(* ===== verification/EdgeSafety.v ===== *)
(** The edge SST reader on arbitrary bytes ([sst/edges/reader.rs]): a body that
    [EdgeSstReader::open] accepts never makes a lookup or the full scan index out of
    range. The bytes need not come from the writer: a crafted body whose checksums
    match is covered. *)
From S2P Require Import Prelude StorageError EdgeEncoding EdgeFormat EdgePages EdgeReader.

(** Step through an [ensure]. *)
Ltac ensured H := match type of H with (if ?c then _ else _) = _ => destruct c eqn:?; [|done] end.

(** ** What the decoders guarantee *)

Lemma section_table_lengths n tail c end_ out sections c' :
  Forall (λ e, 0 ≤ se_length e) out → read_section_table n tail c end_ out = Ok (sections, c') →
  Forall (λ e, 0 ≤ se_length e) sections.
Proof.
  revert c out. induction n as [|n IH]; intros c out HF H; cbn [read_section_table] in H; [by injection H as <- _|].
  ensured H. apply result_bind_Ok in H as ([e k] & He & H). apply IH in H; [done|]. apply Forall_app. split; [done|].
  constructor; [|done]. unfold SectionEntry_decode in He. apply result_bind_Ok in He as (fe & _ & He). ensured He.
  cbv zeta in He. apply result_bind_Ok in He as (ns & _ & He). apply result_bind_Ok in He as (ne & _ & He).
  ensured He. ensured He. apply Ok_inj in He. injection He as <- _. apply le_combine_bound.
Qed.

──────────────────────────────

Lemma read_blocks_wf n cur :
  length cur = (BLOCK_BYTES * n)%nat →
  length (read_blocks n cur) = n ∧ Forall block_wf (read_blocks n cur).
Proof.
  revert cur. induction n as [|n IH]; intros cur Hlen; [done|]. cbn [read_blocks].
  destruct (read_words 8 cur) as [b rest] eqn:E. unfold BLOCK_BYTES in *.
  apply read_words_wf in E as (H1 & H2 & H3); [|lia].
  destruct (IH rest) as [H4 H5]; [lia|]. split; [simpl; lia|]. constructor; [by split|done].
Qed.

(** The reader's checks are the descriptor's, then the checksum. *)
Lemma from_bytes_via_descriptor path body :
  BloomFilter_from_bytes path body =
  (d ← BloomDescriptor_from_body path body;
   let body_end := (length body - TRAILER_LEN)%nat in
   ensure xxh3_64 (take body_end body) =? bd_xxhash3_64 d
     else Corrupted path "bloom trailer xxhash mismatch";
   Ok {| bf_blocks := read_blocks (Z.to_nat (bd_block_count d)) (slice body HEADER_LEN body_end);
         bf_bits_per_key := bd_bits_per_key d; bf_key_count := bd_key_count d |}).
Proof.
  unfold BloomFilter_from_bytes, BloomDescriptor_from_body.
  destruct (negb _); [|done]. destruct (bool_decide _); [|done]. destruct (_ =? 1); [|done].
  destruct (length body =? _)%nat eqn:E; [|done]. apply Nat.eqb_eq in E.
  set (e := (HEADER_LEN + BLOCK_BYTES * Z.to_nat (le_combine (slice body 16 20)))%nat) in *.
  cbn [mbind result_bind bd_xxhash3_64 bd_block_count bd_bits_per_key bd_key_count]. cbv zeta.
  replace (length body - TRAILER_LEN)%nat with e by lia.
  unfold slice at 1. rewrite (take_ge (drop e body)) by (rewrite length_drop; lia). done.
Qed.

──────────────────────────────

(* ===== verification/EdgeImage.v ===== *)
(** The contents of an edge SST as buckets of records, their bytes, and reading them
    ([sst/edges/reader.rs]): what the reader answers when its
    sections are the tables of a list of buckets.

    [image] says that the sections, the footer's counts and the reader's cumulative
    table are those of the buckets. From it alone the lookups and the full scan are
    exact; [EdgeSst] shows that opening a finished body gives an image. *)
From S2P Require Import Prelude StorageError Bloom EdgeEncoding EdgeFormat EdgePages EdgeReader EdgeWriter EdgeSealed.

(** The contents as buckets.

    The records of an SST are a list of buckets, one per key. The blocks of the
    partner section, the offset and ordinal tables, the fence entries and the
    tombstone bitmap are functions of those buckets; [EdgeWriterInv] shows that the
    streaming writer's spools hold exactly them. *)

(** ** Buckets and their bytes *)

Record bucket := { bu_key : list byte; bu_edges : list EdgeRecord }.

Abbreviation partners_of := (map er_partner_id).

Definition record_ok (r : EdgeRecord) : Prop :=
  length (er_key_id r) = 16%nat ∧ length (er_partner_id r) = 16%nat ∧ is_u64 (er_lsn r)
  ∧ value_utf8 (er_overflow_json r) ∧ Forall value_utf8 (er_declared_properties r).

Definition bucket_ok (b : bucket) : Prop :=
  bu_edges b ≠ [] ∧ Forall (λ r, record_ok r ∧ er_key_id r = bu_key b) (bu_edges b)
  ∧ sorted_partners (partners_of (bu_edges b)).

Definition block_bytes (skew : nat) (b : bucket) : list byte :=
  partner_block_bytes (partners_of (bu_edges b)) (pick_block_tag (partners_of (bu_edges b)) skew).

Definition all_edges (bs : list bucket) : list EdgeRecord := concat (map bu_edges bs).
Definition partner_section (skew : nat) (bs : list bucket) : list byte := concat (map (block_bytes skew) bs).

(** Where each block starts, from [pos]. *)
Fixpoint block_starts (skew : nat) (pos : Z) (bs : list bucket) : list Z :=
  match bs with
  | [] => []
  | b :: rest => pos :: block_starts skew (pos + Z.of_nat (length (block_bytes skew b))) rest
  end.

──────────────────────────────

* _TASK INSTRUCTIONS_
Your answer should consist solely of the lines above from the line with "(* ===== verification/EdgeSafety.v ===== *)" to the line with "ensured H. apply", both included, reproduced exactly.

* _ANSWER TO THIS EXERCISE_
(* ===== verification/EdgeSafety.v ===== *)
(** The edge SST reader on arbitrary bytes ([sst/edges/reader.rs]): a body that
    [EdgeSstReader::open] accepts never makes a lookup or the full scan index out of
    range. The bytes need not come from the writer: a crafted body whose checksums
    match is covered. *)
From S2P Require Import Prelude StorageError EdgeEncoding EdgeFormat EdgePages EdgeReader.

(** Step through an [ensure]. *)
Ltac ensured H := match type of H with (if ?c then _ else _) = _ => destruct c eqn:?; [|done] end.

(** ** What the decoders guarantee *)

Lemma section_table_lengths n tail c end_ out sections c' :
  Forall (λ e, 0 ≤ se_length e) out → read_section_table n tail c end_ out = Ok (sections, c') →
  Forall (λ e, 0 ≤ se_length e) sections.
Proof.
  revert c out. induction n as [|n IH]; intros c out HF H; cbn [read_section_table] in H; [by injection H as <- _|].
  ensured H. apply result_bind_Ok in H as ([e k] & He & H). apply IH in H; [done|]. apply Forall_app. split; [done|].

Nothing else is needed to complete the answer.